= Graiseley =

Area of Wolverhampton, England

Graiseley is both an inner-city area of Wolverhampton, situated immediately to the south-west of the city centre, and the name of a ward of Wolverhampton City Council.

==Place-name==
The most likely origin of the Graiseley name is from the Old English grǣg (grey wolf) and lēah (woodland clearing), meaning 'the lēah with the wolves'.

==Graiseley ward==
Graiseley ward is bounded by Penn Road (A449) to the east, Coalway Road and Church Road to the south, Bradmore Road and Merridale Road to the west and the ring road to the north. The population of this ward as taken at the 2011 census was 12,284.

Confusingly, the area of Graiseley straddles its namesake council ward and neighbouring Blakenhall ward.

Graiseley is home to parks, shopping centres and schools, along with sub-urban and inner city housing.

Areas within the ward include:

- part of Graiseley
- Penn Fields
- Merridale
- Chapel Ash
- and part of Bradmore.

It borders the St Peter's, Blakenhall, Penn, Merry Hill and Park wards. It forms part of the Wolverhampton West constituency.

==Schools==
The area is served by three state primary schools: Graiseley, Aston and Merridale.

Penn Fields School is a special school located in the area and there is a Resource Area for Moderate Learning Difficulties at Graisely Primary School.

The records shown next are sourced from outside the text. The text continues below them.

(** ** up_blocktask.c, up_unblocktask.c, up_releasepending.c, up_reprioritizertr.c *)

Definition up_block_task (tcb : Z) (s : tstate) (st : sched) : option sched :=
  if negb (ready_to_run_state (task_state (get st tcb))) then None else
  '(switch_needed, st) ← sched_removereadytorun tcb st;
  st ← sched_addblocked tcb s st;
  '(switch_needed, st) ←
    (if negb (q_head (qs st g_pendingtasks) =? 0) then
       '(merged, st) ← sched_mergepending st; Some (switch_needed || merged, st)
     else Some (switch_needed, st));
  Some (if (switch_needed : bool) then up_switch st else st).

Definition up_unblock_task (tcb : Z) (st : sched) : option sched :=
  if negb (blocked_state (task_state (get st tcb))) then None else
  st ← sched_removeblocked tcb st;
  let st := on_tcb tcb (with_timeslice (CONFIG_RR_INTERVAL / MSEC_PER_TICK)) st in
  '(switch_needed, st) ← sched_addreadytorun tcb st;
  Some (if (switch_needed : bool) then up_switch st else st).

Definition up_release_pending (st : sched) : option sched :=
  '(switch_needed, st) ← sched_mergepending st;
  Some (if (switch_needed : bool) then up_switch st else st).

Definition up_reprioritize_rtr (tcb priority : Z) (st : sched) : option sched :=
  if negb (ready_to_run_state (task_state (get st tcb))) || (priority <? SCHED_PRIORITY_MIN) ||
     (SCHED_PRIORITY_MAX <? priority) then None else
  '(removed, st) ← sched_removereadytorun tcb st;
  let st := on_tcb tcb (with_priority priority) st in
  '(added, st) ← sched_addreadytorun tcb st;
  if xorb removed added then
    st ← (if negb (q_head (qs st g_pendingtasks) =? 0) then
            '(_, st) ← sched_mergepending st; Some st
          else Some st);
    Some (up_switch st)
  else Some st.

(** ** sched_lock.c, sched_unlock.c *)

Definition sched_lock (irq : bool) (st : sched) : option sched :=
  let rtcb := this_task st in
  if negb (rtcb =? 0) && negb irq then
    if negb (lockcount (get st rtcb) <? MAX_LOCK_COUNT) then None else
    Some (on_tcb rtcb (with_lockcount (lockcount (get st rtcb) + 1)) st)
  else Some st.
(* ===== verification/SchedThms.v ===== *)
(** The scheduler invariant and its preservation by every operation: the ready
    list is in priority order and ends with the idle task, its head is the task
    that runs, every task is in exactly the list its state says, and tasks are
    held back in [g_pendingtasks] only while the running task has disabled
    pre-emption. *)

From stdpp Require Import base numbers functions gmap sorting list.
From S2P Require Import Prelude Queue Sched SchedInv.

Definition prio_sorted (ts : tstore) (L : tasklist → list Z) (k : tasklist) : Prop :=
  StronglySorted (pdesc (prio ts)) (L k).

(** The lists kept in priority order. *)
Definition is_prio (k : tasklist) : bool :=
  match k with g_inactivetasks | g_waitingforsignal => false | _ => true end.

Record sched_wf (st : sched) (L : tasklist → list Z) (idle : Z) : Prop := {
  sw_lists : lists_ok st L;
  sw_state : ∀ k x, x ∈ L k → list_of (tstate_of (tcbs st) x) = Some k;
  sw_member : ∀ x k, list_of (tstate_of (tcbs st) x) = Some k → x ∈ L k;
  sw_run : run_states (tcbs st) (L g_readytorun);
  sw_sorted : ∀ k, is_prio k = true → prio_sorted (tcbs st) L k;
  sw_idle : last (L g_readytorun) = Some idle ∧ prio (tcbs st) idle = 0;
  sw_prio : ∀ k x, x ∈ L k → x ≠ idle → 1 ≤ prio (tcbs st) x ≤ 255;
  sw_locks : ∀ x, 0 ≤ locks (tcbs st) x;
}.

(** Tasks are pending only while pre-emption is disabled. *)
Definition lock_ok (st : sched) (L : tasklist → list Z) : Prop :=
  L g_pendingtasks ≠ [] → 0 < locks (tcbs st) (this_task st).

Definition sched_inv (st : sched) (L : tasklist → list Z) (idle : Z) : Prop :=
  sched_wf st L idle ∧ lock_ok st L ∧ g_running st = this_task st.

(** [x] is a task that is in no list. *)
Definition detached (st : sched) (L : tasklist → list Z) (x idle : Z) : Prop :=
  fresh L x ∧ x ≠ 0 ∧ x ∈ dom (tcbs st) ∧ x ≠ idle.

Section Wf.
Implicit Types (st : sched) (L : tasklist → list Z) (x y idle : Z) (k : tasklist).

Lemma wf_ready_split st L idle : sched_wf st L idle →
  ∃ r R, L g_readytorun = r :: R ∧ this_task st = r ∧ r ≠ 0.
Proof.
  intros Hw. destruct (sw_idle _ _ _ Hw) as [Hl _].
  destruct (lo_repr _ _ (sw_lists _ _ _ Hw) g_readytorun) as (_ & _ & H0 & Hh & _).
  destruct (L g_readytorun) as [|r R] eqn:E; [done|]. exists r, R.
  split_and!; [done|exact Hh|]. intros ->. apply H0. constructor.
Qed.

Lemma wf_head st L idle : sched_wf st L idle → head (L g_readytorun) = Some (this_task st).
Proof. intros (r & R & -> & <- & _)%wf_ready_split. done. Qed.

Lemma wf_nonzero st L idle k x : sched_wf st L idle → x ∈ L k → x ≠ 0 ∧ x ∈ dom (tcbs st).
Proof.
  intros Hw Hx. destruct (lo_repr _ _ (sw_lists _ _ _ Hw) k) as (_ & _ & H0 & _).
  split; [intros ->; done|]. by eapply (lo_dom _ _ (sw_lists _ _ _ Hw)).
Qed.

Lemma wf_idle_ready st L idle : sched_wf st L idle → idle ∈ L g_readytorun.
Proof. intros Hw. apply last_Some_elem_of. apply Hw. Qed.

(** A detached task has no state. *)
Lemma wf_invalid st L idle x : sched_wf st L idle → fresh L x →
  tstate_of (tcbs st) x = TSTATE_TASK_INVALID.
Proof.
  intros Hw Hf. destruct (tstate_of (tcbs st) x) eqn:E; try done;
    exfalso; eapply Hf; apply (sw_member _ _ _ Hw x); by rewrite E.
Qed.

(** Moving from one description of the same tasks to another. *)
Lemma wf_change st st' L L' idle :
  sched_wf st L idle → lists_ok st' L' →
  (∀ y, prio (tcbs st') y = prio (tcbs st) y) → (∀ y, 0 ≤ locks (tcbs st') y) →
  (∀ k y, y ∈ L' k → list_of (tstate_of (tcbs st') y) = Some k) →
  (∀ y k, list_of (tstate_of (tcbs st') y) = Some k → y ∈ L' k) →
  run_states (tcbs st') (L' g_readytorun) →
  (∀ k, is_prio k = true → prio_sorted (tcbs st) L' k) →
  last (L' g_readytorun) = Some idle →
  (∀ k y, y ∈ L' k → y ≠ idle → 1 ≤ prio (tcbs st) y ≤ 255) →
  sched_wf st' L' idle.
Proof.
  intros Hw Ho Hp Hlk Hs Hm Hr Hso Hi Hpr. split; try done.
  - intros k Hk. eapply sorted_ext; [|by apply Hso]. auto.
  - split; [done|]. rewrite Hp. by apply (sw_idle _ _ _ Hw).
  - intros k y Hy Hne. rewrite Hp. eauto.
Qed.
Lemma sem_waitirq_abs st L idle x err :
  sem_inv st L idle →
  ∃ st' L', sem_waitirq x err st = Some st' ∧ sem_inv st' L' idle ∧
    (if decide (x ∈ L g_waitingforsemaphore) then
       let sem := waitsem (get (sch st) x) in
       semcount st' sem = semcount st sem + 1 ∧ pterrno (get (sch st') x) = err ∧
       L' g_waitingforsemaphore = remove_first x (L g_waitingforsemaphore) ∧
       ∀ y, y ∈ L' g_readytorun ∨ y ∈ L' g_pendingtasks ↔ y = x ∨ y ∈ L g_readytorun ∨ y ∈ L g_pendingtasks
     else st' = st ∧ L' = L).
Proof.
  intros Hi. pose proof Hi as [Hsch Hc Hm Hw]. pose proof Hsch as (Hwf & _). unfold sem_waitirq.
  change (task_state (get (sch st) x)) with (tstate_of (tcbs (sch st)) x).
  destruct (decide (x ∈ L g_waitingforsemaphore)) as [Hx|Hx].
  - assert (Hs : tstate_of (tcbs (sch st)) x = TSTATE_WAIT_SEM).
    { pose proof (sw_state _ _ _ Hwf _ _ Hx). by destruct (tstate_of (tcbs (sch st)) x). }
    rewrite Hs. set (sem := waitsem (get (sch st) x)).
    set (f := λ t, with_errno err (with_waitsem 0 t)).
    assert (E1 : sch (sem_tcb x (with_errno err) (sem_tcb x (with_waitsem 0) (set_semcount sem (semcount st sem + 1) st)))
      = on_tcb x f (sch st)).
    { unfold sem_tcb, with_sched, on_tcb, with_tcbs, upd. cbn [sch set_semcount tcbs qs g_running].
      f_equal. unfold tcb_at, tstore in *. rewrite (lookup_insert_eq (M:=gmap Z)).
      apply (insert_insert_eq (M:=gmap Z)). }
    rewrite E1.
    assert (Hi1 : sched_inv (on_tcb x f (sch st)) L idle) by by apply inv_on_tcb.
    destruct (unblock_abs (on_tcb x f (sch st)) L idle x g_waitingforsemaphore Hi1 Hx) as (s' & E & _ & He).
    { pose proof (sw_state _ _ _ (proj1 Hi1) _ _ Hx) as Hl. by destruct (tstate_of (tcbs (on_tcb x f (sch st))) x). }
    rewrite E. cbn [mbind option_bind].
    pose proof (wake_inv st L idle x sem f s' Hi Hx eq_refl) as Hwk.
    eexists _, _. split; [reflexivity|]. split; [by apply Hwk|]. split; [|split; [|split]].
    + change (semcount (set_semcount sem (semcount st sem + 1) st) sem = semcount st sem + 1).
      assert (Hne : sem ≠ 0) by by apply Hw. specialize (Hm sem). specialize (Hc sem Hne).
      assert (0 < length (waiting (tcbs (sch st)) L sem))%nat.
      { destruct (waiting (tcbs (sch st)) L sem) eqn:EW; [|simpl; lia].
        assert (Hin : x ∈ waiting (tcbs (sch st)) L sem) by (apply list_elem_of_filter; done).
        rewrite EW in Hin. by apply not_elem_of_nil in Hin. }
      rewrite semcount_set, decide_True, i16_small by (done || lia). done.
    + unfold get. cbn [with_sched sch]. rewrite (same_essence_field pterrno _ _ _ (λ _, eq_refl) He).
      cbn. by rewrite tcb_at_upd, decide_True.
    + unfold add_ready. by destruct (held_back _ _).
    + intros y. by rewrite elem_of_add_ready, !fn_insert_ne.
  - assert (Hs : tstate_of (tcbs (sch st)) x ≠ TSTATE_WAIT_SEM).
    { intros E. apply Hx, (sw_member _ _ _ Hwf). by rewrite E. }
    exists st, L. split_and!; [by destruct (tstate_of (tcbs (sch st)) x)|done..].
Qed.

Lemma sem_exec_inv st L idle op :
  sem_inv st L idle → sem_legal idle op st →
  ∃ r st' L', sem_exec op st = Some (r, st') ∧ sem_inv st' L' idle.
Proof.
  intros Hi Hop. destruct op as [sem v|sem|sem|sem|x err|sem]; cbn [sem_legal sem_exec] in *.
  - unfold sem_init. destruct (Z.eqb_spec sem 0), (Z.leb_spec v SEM_VALUE_MAX); cbn [negb andb];
      (eexists _, _, L; split; [reflexivity|]); try (by apply set_errno_inv).
    apply set_count_inv; tauto.
  - destruct Hop as [H1 H2]. destruct (sem_wait_abs st L idle sem Hi H1 H2) as (r & st' & L' & E & Hi' & _). eauto.
  - destruct (sem_trywait_abs st L idle sem Hi) as [Hi' _].
    destruct (sem_trywait sem st) as [r st']. eauto.
  - destruct (Z.eqb_spec sem 0) as [->|Hne]; [exists SemERROR, st, L; split; [done|done]|].
    destruct (sem_post_abs st L idle sem Hi Hne Hop) as (st' & L' & E & Hi' & _). eauto.
  - destruct (sem_waitirq_abs st L idle x err Hi) as (st' & L' & -> & Hi' & _). eauto.
  - unfold sem_destroy. destruct (Z.eqb_spec sem 0) as [|Hne]; cbn [negb].
    + eexists _, _, L. split; [reflexivity|]. by apply set_errno_inv.
    + eexists _, _, L. split; [reflexivity|]. destruct (Z.leb_spec 0 (semcount st sem)); [|done].
      by apply set_count_inv.
Qed.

The Junior School of The Royal School, Wolverhampton also lies in the ward.

==Graiseley Brook==
The Graiseley Brook is a small river that drains the area. It originally rose to the rear of the present Merridale School site and flowed across the Merridale and Compton areas to join the Smestow Brook, part of the River Severn catchment. Much of the course is now culverted.